Like many others, Quintana, 55, was hit hard by the recession in 2008. She was laid off as vice president of sales and marketing at Columbia’s Premium Health Services, a pharmaceutical distributor. She hunted around, but marketing jobs were hard to come by. After a frustrating, infuriating and fruitless job search, Quintana decided to return to her first love: food.
Her resume in the cooking field began and ended with catering her own wedding for 75 people in 1985. Regardless, she was certain she was making the right move. In early 2009 Quintana and her daughter, Ines Maria, made a series of cooking videos to post on YouTube.
“Back then I really wasn’t much into the whole YouTube scene,” Quintana said. But, “From there I received a phone call from Steven Schupak at [Maryland Public Television] and he said, ‘You’re a diamond in the rough.’ ”
Three years after that initial call, Quintana got a letter of intent from MPT for a bilingual cooking show, which is still in development.
Another break came when Quintana attended a dinner party in August 2009, where she met a representative from supermarket chain Whole Foods. He said if she could prepare five varieties of her sauces for him, that he would help her get a retail line into Whole Foods.
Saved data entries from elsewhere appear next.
(* ===== verification/PropertiesIndex.v ===== *)
(** * The directory of properties

    What [build_index] builds, the runs of the service (loads split at their two
    locks, assignments and reloads in any order) and the invariant of every run:
    the directory is exactly the index of the registered sources. *)
From S2P Require Import Prelude Text StringMap Config Properties.
Open Scope Z_scope.

(** ** The index *)

(** A loop of loops, as one loop over the pairs. *)
Lemma foreach_pairs {X Y S R} (f : X -> list Y) (body : X -> Y -> S -> R + S) l s :
  foreach (fun x => foreach (body x) (f x)) l s
  = foreach (fun p => body p.1 p.2) (flat_map (fun x => map (pair x) (f x)) l) s.
Proof.
  revert s. induction l as [|x l IH]; intros s; [done|]. cbn [foreach flat_map].
  assert (H : forall ys s, foreach (fun p => body p.1 p.2) (map (pair x) ys ++ flat_map (fun x => map (pair x) (f x)) l) s
    = match foreach (body x) ys s with inl r => inl r | inr s => foreach (fun p => body p.1 p.2) (flat_map (fun x => map (pair x) (f x)) l) s end).
  { clear. intros ys. induction ys as [|y ys IHy]; intros s; [done|]. cbn. destruct (body x y s); [done|]. apply IHy. }
  rewrite H. destruct (foreach (body x) (f x) s); [done|]. apply IH.
Qed.

(** Insertions that stop at the first key present. *)
Lemma foreach_emplace {X A} (key : X -> bytes) (make : X -> A) (status : Status) (l : list X) (m : gmap bytes A) :
  match foreach (fun x m => match emplace m (key x) (make x) with None => inl status | Some m => inr m end) l m with
  | inl r => r = status /\ ~ (NoDup (map key l) /\ forall x, x ∈ l -> m !! key x = None)
  | inr m' =>
      NoDup (map key l) /\ (forall x, x ∈ l -> m !! key x = None)
      /\ forall k v, m' !! k = Some v <-> m !! k = Some v \/ exists x, x ∈ l /\ k = key x /\ v = make x
  end.
Proof.
  revert m. induction l as [|x l IH]; intros m; cbn [foreach map].
  { split_and!; [constructor|by intros x Hx; apply not_elem_of_nil in Hx|]. intros k v. split; [by left|].
    intros [?|(x & Hx & _)]; [done|by apply not_elem_of_nil in Hx]. }
  unfold emplace at 1. destruct (m !! key x) as [old|] eqn:Eo.
  { split; [done|]. intros [_ H]. specialize (H x (list_elem_of_here _ _)). congruence. }
  specialize (IH (<[key x := make x]> m)).
  assert (Hfresh : (forall y, y ∈ l -> <[key x := make x]> m !! key y = None) <->
    (key x ∉ map key l) /\ forall y, y ∈ l -> m !! key y = None).
  { split.
    - intros H. split; [|intros y Hy; specialize (H y Hy); by apply lookup_insert_None in H as [? _]].
      intros (y & Ey & Hy)%list_elem_of_fmap. specialize (H y Hy). rewrite <- Ey, lookup_insert_eq in H. done.
    - intros [H1 H2] y Hy. apply lookup_insert_None. split; [by apply H2|]. intros Ek. apply H1. rewrite Ek. by apply list_elem_of_fmap_2. }
  destruct (foreach _ l _) as [r|m'].
  - destruct IH as [-> Hn]. split; [done|]. intros [Hnd Hm]. apply Hn. apply NoDup_cons in Hnd as [Hx Hnd]. split; [done|].
    apply Hfresh. split; [done|]. intros y Hy. apply Hm. by apply list_elem_of_further.
  - destruct IH as (Hnd & Hf & Hm). apply Hfresh in Hf as [Hx Hf]. split_and!.
    + by apply NoDup_cons.
    + intros y [->|Hy]%elem_of_cons; [done|by apply Hf].
    + intros k v. rewrite Hm, lookup_insert_Some. split.
      * intros [[[<- <-]|[_ ?]]|(y & Hy & -> & ->)]; [right; exists x; by split; [apply list_elem_of_here|]|by left|].
        right. exists y. by split; [apply list_elem_of_further|].
      * intros [Hk|(y & [->|Hy]%elem_of_cons & -> & ->)]; [|by left; left|right; by exists y].
        left. right. split; [|done]. intros <-. congruence.
Qed.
She did, and her Havana Road Artisanal Foods line of salsas and condiments hit the shelves of Maryland Whole Foods stores in November 2009.
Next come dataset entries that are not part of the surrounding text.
Lemma handle_acts run available (c : Control) f d event c' status :
  control_ok c -> input_frame c = Some f -> dispatcher c = Some d -> active c && app c = true ->
  waiting_for_acknowledgement c && key_down event = false ->
  handle run available c event = (c', status) -> acts run available c f d event c' status.
Proof.
  intros Hok Hf Hd Hact Hwait. unfold handle_event, acts, key_role. rewrite <- tokenize_words, Hf, Hd, Hact.
  rewrite pressed_key_spec, Hwait. generalize (key_name event) as named. intros named.
  pose proof (control_selected _ Hok) as Hsel.
  destruct (bool_decide_reflect (frame_mode f = COMMAND)) as [Hm|Hm]; cbn [negb]; [|by apply (forward_acts c f d)].
  assert (Hup : (completions c <> [] ->
    (if (selected_completion c =? 0)%nat then length (completions c) - 1 else selected_completion c - 1)%nat =
    moved_selection (Some NamedKeys.UP) (selected_completion c) (length (completions c)))).
  { intros Hne. specialize (Hsel Hne). unfold moved_selection. rewrite bool_decide_eq_false_2 by done.
    destruct (Nat.eqb_spec (selected_completion c) 0) as [->|Hz]; [rewrite Nat.mod_small; lia|].
    replace (selected_completion c + (length (completions c) - 1))%nat
      with (selected_completion c - 1 + 1 * length (completions c))%nat by lia.
    rewrite Nat.Div0.mod_add, Nat.mod_small; lia. }
  assert (Henter : forall c' status,
    (match tokenize (frame_command_text f) with
      | name :: _ =>
          if Commands.contains char_signed d name then enter run available c
          else if bool_decide (completions c = []) then enter run available c else complete c
      | [] => if bool_decide (completions c = []) then enter run available c else complete c
      end) = (c', status) ->
    let known := match tokenize (frame_command_text f) with name :: _ => Commands.contains char_signed d name | [] => false end in
    match (if known || bool_decide (completions c = []) then RunsLine else Completes) with
    | RunsLine => (c', status) = enter run available c
    | _ => complete c = (c', status)
    end).
  { intros c1 s1. cbn zeta. destruct (tokenize _) as [|name args].
    - cbn [orb]. by destruct (bool_decide (completions c = [])).
    - destruct (Commands.contains char_signed d name); cbn [orb]; [done|]. by destruct (bool_decide (completions c = [])). }
  destruct named as [[]|]; try (by apply (forward_acts c f d)).
  all: try (intros E; apply Henter in E; cbn zeta in E;
    destruct (_ || bool_decide (completions c = [])); [exact E|by apply (complete_acts c f d)]).
  all: try (by apply (complete_acts c f d)).
  all: destruct (bool_decide_reflect (completions c = [])) as [Hc|Hc]; [by apply (forward_acts c f d)|].
  all: intros [= <- <-]; split; [done|]; specialize (Hsel Hc).
  - apply (select_acts c f d (Some NamedKeys.UP)); [done|done|by apply Hup|]. destruct (Nat.eqb_spec (selected_completion c) 0); lia.
  - apply (select_acts c f d (Some NamedKeys.DOWN)); [done|done|done|]. apply Nat.mod_upper_bound. lia.
Qed.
After visiting a few stores, Quintana noticed the kitchen staffs at Whole Foods were buying her sauces to prepare store items. She then thought, “Forget the retail, I’m going to wholesale the line.”
Expanding her business to wholesale was more lucrative and less labor-intensive for Quintana, so she secured a private loan for a commercial kitchen in Towson. With the added real estate, Quintana started thinking of different revenue streams and decided to open a restaurant.
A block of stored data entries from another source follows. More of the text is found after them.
(** A solved rectangle and the constraints that made it. *)
Lemma solve_bounds precision w h cells parsed depth id r : (64 <= precision)%Z -> is_u64 w -> is_u64 h ->
  (0 < cell_width cells)%Z /\ (0 < cell_height cells)%Z -> map_Forall (fun _ p => parsed_ok p) parsed ->
  solve precision w h cells parsed depth id = Some r ->
  exists p e, parsed !! id = Some p /\ resolve_extent precision w h cells p = Ok e /\ extent_ok precision w h p e /\
    (left_ e <= rect_x r /\ rect_x r + rect_width r <= right_ e)%Z /\
    (top_ e <= rect_y r /\ rect_y r + rect_height r <= bottom_ e)%Z /\
    rect_width r = frame_width e /\ rect_height r = frame_height e.
Proof.
  intros Hprec Hw Hh Hc Hp E. destruct depth as [|depth]; [done|]. cbn [solve] in E.
  destruct (parsed !! id) as [p|] eqn:Hpid; [|done]. cbn [mbind option_bind] in E. pose proof (Hp id p Hpid) as Hok. cbn in Hok.
  pose proof (resolve_extent_ok precision Hprec cells Hc w h (conj Hw Hh) p Hok) as Hext.
  destruct (resolve_extent precision w h cells p) as [e|] eqn:He; [|done].
  destruct (referenced _ (anchor_name (placement_constraint p true))) as [hr|] eqn:H1; [|done].
  destruct (referenced _ (anchor_name (placement_constraint p false))) as [vr|] eqn:H2; [|done]. cbn in E.
  destruct (place_frame_ok precision Hprec w h (conj Hw Hh) p e hr vr Hok Hext) as (r' & Hr & Hb).
  - intros [n Hn]. rewrite Hn in H1. cbn in H1. destruct (solve _ _ _ _ _ depth n); simplify_eq/=. by eexists.
  - intros [n Hn]. rewrite Hn in H2. cbn in H2. destruct (solve _ _ _ _ _ depth n); simplify_eq/=. by eexists.
  - rewrite Hr in E. injection E as <-. by exists p, e.
Qed.

(** A successful computation, opened. *)
Lemma computed_ok {Frame : Type} precision k (d : LayoutDescription Frame) w h cells layout d' : (64 <= precision)%Z ->
  history precision k d -> (k < 2 ^ 64)%Z -> is_u64 w -> is_u64 h -> is_u64 (cell_width cells) -> is_u64 (cell_height cells) ->
  compute_absolute_layout precision d w h cells = Some (Ok layout, d') ->
  exists parsed, parse_layout (ids (z_buffer d)) (constraints d) = Ok parsed /\
    map_Forall (fun _ p => parsed_ok p) parsed /\ ((0 < cell_width cells)%Z /\ (0 < cell_height cells)%Z) /\
    solved_as precision (ids (z_buffer d)) parsed w h cells (Ok layout).
Proof.
  intros Hp Hd Hk Hw Hh Hcw Hch E. pose proof (history_inv precision Hp k d Hd Hk) as I.
  pose proof (compute_spec precision Hp k d w h cells (conj (history_nonneg _ _ _ Hd) Hk) I Hw Hh Hcw Hch) as Hc.
  rewrite E in Hc. destruct Hc as (Hc & _ & _). unfold computed_as in Hc.
  pose proof (usable_positive cells Hcw Hch) as Hpos. destruct (usable_cells cells); [|done].
  destruct (parse_layout _ _) as [parsed|] eqn:Hparse; [|done]. exists parsed. split; [done|].
  split; [by apply (parse_layout_spec _ _ _ Hparse), I|]. split; [by apply Hpos|done].
Qed.

(** ** Properties *)

(** The dependencies of a computed layout, and where its rectangles are. *)
Lemma computed_dependencies {Frame : Type} precision k (d : LayoutDescription Frame) w h cells layout d' :
  (64 <= precision)%Z -> history precision k d -> (k < 2 ^ 64)%Z ->
  is_u64 w -> is_u64 h -> is_u64 (cell_width cells) -> is_u64 (cell_height cells) ->
  compute_absolute_layout precision d w h cells = Some (Ok layout, d') ->
  (forall id r, frame_layouts layout !! id = Some r -> on_screen w h r) /\ NoDup (frame_dependencies layout) /\
  forall i j, {| prerequisite := i; dependent := j |} ∈ frame_dependencies layout <->
   (i < j)%nat /\ exists a b ra rb, ids (z_buffer d) !! i = Some a /\ ids (z_buffer d) !! j = Some b /\
     frame_layouts layout !! a = Some ra /\ frame_layouts layout !! b = Some rb /\
     exists x y, covers ra x y /\ covers rb x y.
Proof.
  intros Hp Hd Hk Hw Hh Hcw Hch E.
  destruct (computed_ok precision k d w h cells layout d' Hp Hd Hk Hw Hh Hcw Hch E) as (parsed & Hparse & Hok & Hpos & H1 & H2 & H3).
  assert (Hon : forall id r, frame_layouts layout !! id = Some r -> on_screen w h r).
  { intros id r Hr. rewrite H1 in Hr. case_decide as Hid; [|done].
    destruct (solve_bounds precision w h cells parsed _ id r Hp Hw Hh Hpos Hok Hr) as (p & e & _ & _ & [] & Hx & Hy & Ew & Eh).
    split; [lia|]. unfold rect_inside. lia. }
  unfold build_frame_dependencies in H3. split; [done|]. split; [by eapply build_from_nodup|]. intros i j.
  rewrite (build_from_spec _ _ _ _ H3).
  split.
  - intros (Hij & a & b & ra & rb & Ha & Hb & Hra & Hrb & Hx). rewrite Nat.sub_0_r in Ha, Hb. split; [lia|].
    exists a, b, ra, rb. do 4 (split; [done|]). by apply (rectangles_intersect_spec w h); eauto.
  - intros (Hij & a & b & ra & rb & Ha & Hb & Hra & Hrb & Hx). split; [lia|]. rewrite !Nat.sub_0_r.
    exists a, b, ra, rb. do 4 (split; [done|]). by apply (rectangles_intersect_spec w h); eauto.
Qed.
Quintana opened Havana Road Cuban Cafe on Sept. 30, 2010. In the cafe’s first year, the Restaurant Association of Maryland named it a “Top Five New Restaurant in Maryland 2011.” The restaurant also received a “Best of Baltimore” award from Baltimore Magazine for its Cuban sandwich.
Above and beyond her impending MPT show, Quintana normally makes one TV appearance a week in cooking segments on local news stations in Baltimore and Washington, D.C. She also has a cookbook in the works. “I’m a multitasker. You have to be if you have an entrepreneurial spirit, and you have to be a risk-taker, which I am,” she said.